Source records
(** An implementation of the imports of [tools.ts] that fetches nothing
    and answers with its arguments: the listing reports [limit] as its
    total, and the tree carries [maxDepth] as its id. *)
Definition echo_api : Api :=
  {| api_getItem := fun _ => resolve None;
     api_getUser := fun _ => resolve None;
     api_getStories := fun _ limit offset =>
       resolve {| items := [bare_item offset]; total := limit |};
     api_getCommentTree := fun itemId maxDepth currentDepth =>
       resolve (Some {| node_id := maxDepth; node_by := EmptyString;
                        node_text := EmptyString; node_time := Some currentDepth;
                        node_children := [] |});
     api_searchHN := fun _ _ => resolve None |}.

(** The same, but it rejects a limit outside [1, 50], a negative offset
    and a depth outside [1, 5]. *)
Definition strict_api : Api :=
  {| api_getItem := api_getItem echo_api;
     api_getUser := api_getUser echo_api;
     api_getStories := fun kind limit offset =>
       if (1 <=? limit) && (limit <=? 50) && (0 <=? offset)
       then api_getStories echo_api kind limit offset
       else reject FetchFailed;
     api_getCommentTree := fun itemId maxDepth currentDepth =>
       if (1 <=? maxDepth) && (maxDepth <=? 5)
       then api_getCommentTree echo_api itemId maxDepth currentDepth
       else reject FetchFailed;
     api_searchHN := api_searchHN echo_api |}.

(** A network whose front page lists item 6, which gets no response, and
    whose other listings get no response either; its items are those of
    [sample_net]. *)
Definition flaky_net : Network :=
  {| item_endpoint := item_endpoint sample_net;
     user_endpoint := fun _ => NoResponse;
     ids_endpoint :=
       lookup_url
         [ ("https://hacker-news.firebaseio.com/v0/topstories.json"%string,
            found [10; 6; 11]) ]
         NoResponse;
     search_endpoint := fun _ => NoResponse |}.

(** The first of the story tools, and what its handler answers over
    [echo_api] for an offset 0: the one story 0 of a total of 50. *)
Definition top_tool : StoryTool :=
  {| tool_name := "hn_top_stories"; tool_title := "Top Stories";
     tool_kind := topstories |}.

Definition echo_story_result : ToolResult :=
  {| content := [("Top Stories (1-1 of 50)" ++ newline ++ repeat_string "=" 50
                    ++ newline ++ newline
                    ++ "[0] (no title)" ++ newline ++ "  Posted: unknown")%string];
     isError := false |}.

(** A user whose creation time is beyond the dates of JavaScript. *)
Definition late_user : HNUser :=
  {| user_id := "late"; user_created := 10000000000000; user_karma := 1;
     user_about := None; user_submitted := None |}.

(** A network that serves [late_user] to every user request. *)
Definition late_net : Network :=
  {| item_endpoint := item_endpoint sample_net;
     user_endpoint := fun _ => found late_user;
     ids_endpoint := ids_endpoint sample_net;
     search_endpoint := search_endpoint sample_net |}.

(** A user with 25 submissions and no about text. *)
Definition sample_user : HNUser :=
  {| user_id := "pg"; user_created := 1160418092; user_karma := 157316;
     user_about := None;
     user_submitted := Some (map Z.of_nat (seq 1 25)) |}.

(** The summary of [sample_user] when dates are printed by
    [String_of_number]. *)
Definition sample_summary : UserSummary :=
  {| summary_id := "pg"; summary_karma := 157316;
     summary_created := String_of_number 1160418092000;
     summary_about := None;
     summary_recentSubmissions := map Z.of_nat (seq 1 20) |}.

(* ===================================================================== *)
(** * Promises: equations *)
(* ===================================================================== *)

Section PromiseFacts.

Context {A B : Type}.

Lemma settled_await (p : Promise A) (k : A -> Promise B) :
  settled (await p k) =
  match settled p with
  | Fulfilled a => settled (k a)
  | Rejected e => Rejected e
  end.
Proof.
  destruct p as [urls [a | e]]; simpl; [| reflexivity].
  destruct (k a); reflexivity.
Qed.

Lemma fetched_await (p : Promise A) (k : A -> Promise B) :
  fetched (await p k) =
  match settled p with
  | Fulfilled a => fetched p ++ fetched (k a)
  | Rejected e => fetched p
  end.
Proof.
  destruct p as [urls [a | e]]; simpl; [| reflexivity].
  destruct (k a); reflexivity.
Qed.

Lemma await_ext (p : Promise A) (k1 k2 : A -> Promise B) :
  (forall a, k1 a = k2 a) -> await p k1 = await p k2.
Proof.
  intros Hk. destruct p as [urls [a | e]]; simpl; [| reflexivity].
  rewrite Hk. reflexivity.
Qed.

Lemma all_settled_fulfilled (rs : list (Settled A)) (l : list A) :
  all_settled rs = Fulfilled l <-> rs = map Fulfilled l.
Proof.
  revert l. induction rs as [| r rs IH]; intros l; simpl.
  - split.
    + intros H. injection H as <-. reflexivity.
    + destruct l; [reflexivity | discriminate].
  - destruct r as [a | e].
    + destruct (all_settled rs) as [l' | e'] eqn:E.
      * split.
        -- intros H. injection H as <-. simpl. f_equal. apply IH. reflexivity.
        -- destruct l as [| a0 l0]; [discriminate |]. simpl. intros H.
           injection H as -> H. apply IH in H. congruence.
      * split; [discriminate |].
        destruct l as [| a0 l0]; [discriminate |]. simpl. intros H.
        injection H as _ H. apply IH in H. discriminate.
    + split; [discriminate |]. destruct l; discriminate.
Qed.

End PromiseFacts.

Lemma push_children_omap (acc : list TreeNode) (rs : list (option TreeNode)) :
  push_children acc rs = acc ++ omap (fun c => c) rs.
Proof.
  unfold push_children. revert acc.
  induction rs as [| r rs IH]; intros acc; cbn [fold_left].
  - symmetry. apply app_nil_r.
  - destruct r as [c |]; rewrite IH; [| reflexivity].
    rewrite <- app_assoc. reflexivity.
Qed.

(** What is left of the results of a [Promise.all] over optional values
    once the [null]s are dropped, from how the members settle. *)
Lemma all_settled_omap {K A : Type} (call : K -> Promise (option A))
  (keys : list K) (results : list (option A)) :
  all_settled (map settled (map call keys)) = Fulfilled results ->
  Forall (fun key => exists r, settled (call key) = Fulfilled r) keys /\
  omap (fun r => r) results
  = omap (fun key => fulfilled_value (settled (call key))) keys.
Proof.
  rewrite all_settled_fulfilled. revert results.
  induction keys as [| key keys IH]; intros rs H; cbn [map] in H.
  - destruct rs; [| discriminate]. split; [constructor | reflexivity].
  - destruct rs as [| r rs]; [discriminate |]. cbn [map] in H.
    injection H as Hkey Hrest. destruct (IH _ Hrest) as [Hall Heq].
    split.
    + constructor; [exists r; exact Hkey | exact Hall].
    + change (omap (fun r => r) (r :: rs))
        with (match r with Some c => c :: omap (fun r => r) rs
                         | None => omap (fun r => r) rs end).
      change (omap (fun key => fulfilled_value (settled (call key))) (key :: keys))
        with (match fulfilled_value (settled (call key)) with
              | Some c => c :: omap (fun key => fulfilled_value (settled (call key))) keys
              | None => omap (fun key => fulfilled_value (settled (call key))) keys
              end).
      rewrite Hkey, Heq. destruct r; reflexivity.
Qed.

(** The children that [Promise.all] and the loop keep. *)
Lemma kept_children {K : Type} (call : K -> Promise (option TreeNode))
  (kids : list K) (childResults : list (option TreeNode)) :
  all_settled (map settled (map call kids)) = Fulfilled childResults ->
  Forall (fun kid => exists r, settled (call kid) = Fulfilled r) kids /\
  push_children [] childResults
  = omap (fun kid => fulfilled_value (settled (call kid))) kids.
Proof.
  rewrite push_children_omap. cbn [app]. apply all_settled_omap.
Qed.
(** What a figure shows. *)
Definition title (fig : figure) : string :=
  match fig with
  | CombinedChart _ _ _ _ => ""
  | ActiveInactiveChart t _ _ _ _ _ => t
  end.
Definition mem_scatter (fig : figure) : list Qc * list Qc :=
  match fig with
  | CombinedChart sc _ _ _ => sc
  | ActiveInactiveChart _ _ _ _ _ _ => ([], [])
  end.
Definition swap_scatter (fig : figure) : list Qc * list Qc :=
  match fig with
  | CombinedChart _ _ sc _ => sc
  | ActiveInactiveChart _ _ _ _ _ _ => ([], [])
  end.

(** The column [c] of a file, empty when the file or the column is not
    there. *)
Definition column (c : string) (f : csv_file) : Series :=
  match content f with
  | Some (Numeric df) => default [] (df !! c)
  | _ => []
  end.

(** * Properties *)

(** ** Strings and paths *)

Lemma app_cons_str (a : ascii) (s t : string) :
  String a s +:+ t = String a (s +:+ t).
Proof. reflexivity. Qed.

Lemma app_nil_r_str (s : string) : s +:+ "" = s.
Proof. induction s as [|a s IH]; [done|]. by rewrite app_cons_str, IH. Qed.

Lemma app_assoc_str (s t u : string) : (s +:+ t) +:+ u = s +:+ t +:+ u.
Proof.
  induction s as [|a s IH]; [done|]. by rewrite !app_cons_str, IH.
Qed.

Lemma length_app_str (s t : string) :
  String.length (s +:+ t) = (String.length s + String.length t)%nat.
Proof.
  induction s as [|a s IH]; [done|]. rewrite app_cons_str. simpl. by rewrite IH.
Qed.

Lemma app_inj_r_str (s t u : string) : s +:+ u = t +:+ u → s = t.
Proof.
  revert t. induction s as [|a s IH]; intros [|b t] H.
  - done.
  - apply (f_equal String.length) in H.
    rewrite !length_app_str in H. simpl in H. lia.
  - apply (f_equal String.length) in H.
    rewrite !length_app_str in H. simpl in H. lia.
  - rewrite !app_cons_str in H. injection H as -> H. f_equal. by apply IH.
Qed.

Lemma substring_0_app (s t : string) : substring 0 (String.length s) (s +:+ t) = s.
Proof.
  induction s as [|a s IH].
  - change ("" +:+ t) with t. by destruct t.
  - rewrite app_cons_str. simpl. by rewrite IH.
Qed.

Lemma substring_split (n : nat) (s : string) :
  (n ≤ String.length s)%nat →
  s = substring 0 n s +:+ substring n (String.length s - n) s.
Proof.
  revert n. induction s as [|a s IH]; intros n Hn; simpl in *.
  - by destruct n.
  - destruct n as [|n]; simpl.
    + clear IH Hn. change (String a s = String a (substring 0 (String.length s) s)).
      f_equal. rewrite <-(app_nil_r_str s) at 3.
      by rewrite substring_0_app.
    + rewrite app_cons_str. f_equal. apply IH. lia.
Qed.

Lemma get_app_length (s t : string) (a : ascii) :
  String.get (String.length s) (s +:+ String a t) = Some a.
Proof. induction s as [|b s IH]; [done|]. by rewrite app_cons_str. Qed.

Lemma contains_app (c : ascii) (s t : string) :
  contains c (s +:+ t) = contains c s || contains c t.
Proof.
  induction s as [|a s IH]; [done|].
  rewrite app_cons_str. simpl. by rewrite IH, orb_assoc.
Qed.

Lemma rfind_ge (c : ascii) (s : string) : (-1 ≤ rfind c s)%Z.
Proof.
  induction s as [|a s IH]; simpl; [done|].
  destruct (Z.leb_spec 0 (rfind c s)); [lia|]. by destruct (Ascii.eqb a c).
Qed.

Lemma rfind_absent (c : ascii) (s : string) :
  contains c s = false → rfind c s = (-1)%Z.
Proof.
  induction s as [|a s IH]; simpl; [done|].
  intros [Ha Hs]%orb_false_iff. by rewrite (IH Hs), Ha.
Qed.

Lemma rfind_app (c : ascii) (s t : string) :
  rfind c (s +:+ t)
  = if (0 <=? rfind c t)%Z then (Z.of_nat (String.length s) + rfind c t)%Z
    else rfind c s.
Proof.
  induction s as [|a s IH].
  - change ("" +:+ t) with t. simpl.
    destruct (Z.leb_spec 0 (rfind c t)); [done|].
    pose proof (rfind_ge c t). lia.
  - rewrite app_cons_str. simpl rfind. rewrite IH.
    destruct (Z.leb_spec 0 (rfind c t)); [|done].
    destruct (Z.leb_spec 0 (Z.of_nat (String.length s) + rfind c t)); simpl String.length; lia.
Qed.
(** * ResumeParser: extraction, scoring and suitability analysis

    A shallow embedding of [src/ResumeParser/src/utils/resumeParser.ts]
    (class [ResumeParser]: [parseResume], [scoreResume],
    [analyzeSuitability]) together with the JavaScript built-ins the class
    calls, its callers ([handleResumeUpload] of [App.tsx], the handlers of
    the [JobRequirements] form) and the properties the specification states
    about it.

    Conventions of the embedding.
    - A JavaScript string is a [string]: a sequence of code units, here the
      code units below 256 (Latin-1), on which [toLowerCase], [\s] and [\d]
      are written out in full.  Beyond Latin-1 the [i] flag of a regular
      expression identifies letters that [toLowerCase] keeps apart; what
      is proved of matching is proved of Latin-1 strings.
    - A JavaScript Number is a binary64 [float] ([PrimFloat]); [NaN],
      infinities and signed zeros are the primitive ones.
    - A thrown exception is the [Throw] outcome of the [Outcome] monad.
    - [new RegExp] and [match] are written out for a fragment of the
      pattern syntax ([RegExp]); outside it the outcome is [Unmodelled].
      The range and the monotonicity of the score are proved for every
      engine ([AnyEngine]), so for every pattern.
    - The objects that outlive a call (the instance, the analyzer, the
      [RegExp] objects) are kept in a store in [Session], where
      determinism is proved.
    - The [compromise] tagger ([nlp]) is a third-party library: it is a
      parameter, the class [TextAnalyzer]; the match expressions the source
      applies to its documents are written out over a document model of
      sentences and tagged terms. *)

From Stdlib Require Import String Ascii List Bool Arith ZArith Lia Floats.
From Stdlib Require Import Permutation.
From Stdlib Require Import Uint63 DecimalString.
From Stdlib Require Import Reals Lra.
Import ListNotations.

#[local] Set Warnings "-inexact-float".

Local Open Scope string_scope.
Local Open Scope list_scope.
Local Open Scope nat_scope.

(** ** JavaScript strings *)

Module JSString.

(** Code unit of a character, as a natural number below 256. *)
Definition code (c : ascii) : nat := nat_of_ascii c.

(** [String.prototype.toLowerCase] on one code unit: A-Z, and the Latin-1
    capitals U+00C0..U+00DE other than the multiplication sign U+00D7,
    move up by 32; every other code unit below 256 is unchanged. *)
Definition toLowerChar (c : ascii) : ascii :=
  let n := code c in
  if ((65 <=? n) && (n <=? 90)) ||
     ((192 <=? n) && (n <=? 222) && negb (n =? 215))
  then ascii_of_nat (n + 32)
  else c.

Fixpoint toLowerCase (s : string) : string :=
  match s with
  | EmptyString => EmptyString
  | String c s' => String (toLowerChar c) (toLowerCase s')
  end.
(** C2. Monotonic staircase: when the [_version] tag of the input is an
    integer [n] with [1 <= n <= current - 1] (current is 3), the migrator
    returns a snapshot whose [_version] is the current version, whichever
    of the two tags it started from. *)
Theorem migrateUIState_staircase o (n : Z) :
  1 ≤ n ≤ current_version - 1 →
  o !! "_version" = Some (VNum (number_of_Z n)) →
  ∃ o', migrateUIState (VObj o) = Return (VObj o')
        ∧ o' !! "_version" = Some (VNum (number_of_Z current_version)).
Proof.
  intros Hn E. exists (migrateUIState_steps o). split; [reflexivity |].
  rewrite (steps_legacy _ (legacy_tag _ _ Hn E)). apply upgraded_version.
Qed.

Lemma migrateUIState_staircase_witness :
  ∃ o', migrateUIState (VObj {[ "_version" := VNum 1; "activeTab" := VStr "workflows" ]})
          = Return (VObj o')
        ∧ o' !! "_version" = Some (VNum 3).
Proof.
  apply (migrateUIState_staircase
           {[ "_version" := VNum 1; "activeTab" := VStr "workflows" ]} 1).
  - unfold current_version. lia.
  - reflexivity.
Defined.

(** C3. The empty mapping cascades through both upgrades: the migrator
    returns [{ _version: 3, activeTab: 'canvas' }], so [activeTab] holds
    the value written by the step from 2 to 3 and not ['generation'],
    written by the step from 1 to 2. *)
Theorem migrateUIState_empty :
  ∃ o', migrateUIState (VObj ∅) = Return (VObj o')
        ∧ o' = {[ "_version" := VNum 3; "activeTab" := VStr "canvas" ]}
        ∧ o' !! "_version" = Some (VNum 3)
        ∧ o' !! "activeTab" = Some (VStr "canvas")
        ∧ o' !! "activeTab" ≠ Some (VStr "generation").
Proof.
  exists (migrateUIState_steps ∅). split; [reflexivity |].
  rewrite (steps_absent ∅) by apply lookup_empty.
  split; [| split; [| split]].
  - vm_compute. reflexivity.
  - apply upgraded_version.
  - apply upgraded_activeTab.
  - rewrite upgraded_activeTab. discriminate.
Qed.

(** Upgrading does not depend on the tag that was there. *)
Lemma upgraded_set_version o v :
  upgraded (set_property "_version" v o) = upgraded o.
Proof.
  fields_eq.
Qed.

(** C4. Default baseline: on a mapping with no [_version] key the
    migrator gives the same result as on that mapping with [_version]
    set to 1. *)
Theorem migrateUIState_default_baseline o :
  o !! "_version" = None →
  migrateUIState (VObj o)
  = migrateUIState (VObj (set_property "_version" (VNum 1) o)).
Proof.
  intros E. rewrite !migrateUIState_object. do 2 f_equal.
  rewrite (steps_absent _ E).
  rewrite (steps_tag_1 _ (VNum 1)); [| apply lookup_insert_eq | reflexivity].
  now rewrite upgraded_set_version.
Qed.

Lemma migrateUIState_default_baseline_witness :
  migrateUIState (VObj {[ "shouldShowProgressInViewer" := VBool false ]})
  = migrateUIState
      (VObj (set_property "_version" (VNum 1)
               {[ "shouldShowProgressInViewer" := VBool false ]})).
Proof.
  apply (migrateUIState_default_baseline
           {[ "shouldShowProgressInViewer" := VBool false ]}).
  reflexivity.
Defined.

(** Every field but the two the upgrades write is left as it was. *)
Lemma steps_frame o k :
  k ≠ "_version" → k ≠ "activeTab" → migrateUIState_steps o !! k = o !! k.
Proof.
  intros Hv Ht. destruct (legacy o) eqn:L.
  - rewrite (steps_legacy _ L). now apply upgraded_frame.
  - now rewrite (steps_not_legacy _ L).
Qed.

(** C8. Frame: on every input mapping the migrator returns (it raises no
    error, whatever the fields hold), and every field other than
    [_version] and [activeTab], known to the schema or not, reads in the
    output as it did in the input: present with the same value, or
    absent as before. *)
Theorem migrateUIState_frame o :
  ∃ o', migrateUIState (VObj o) = Return (VObj o')
        ∧ ∀ k, k ≠ "_version" → k ≠ "activeTab" → o' !! k = o !! k.
Proof.
  exists (migrateUIState_steps o). split; [reflexivity |].
  intros k. apply steps_frame.
Qed.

About this exercise
Look above for the line holding "- destruct r as [a | e].", then set down exactly that line and every line after it up to and including the line holding "-- destruct l", with nothing else.

Written answer
  - destruct r as [a | e].
    + destruct (all_settled rs) as [l' | e'] eqn:E.
      * split.
        -- intros H. injection H as <-. simpl. f_equal. apply IH. reflexivity.
        -- destruct l as [| a0 l0]; [discriminate |]. simpl. intros H.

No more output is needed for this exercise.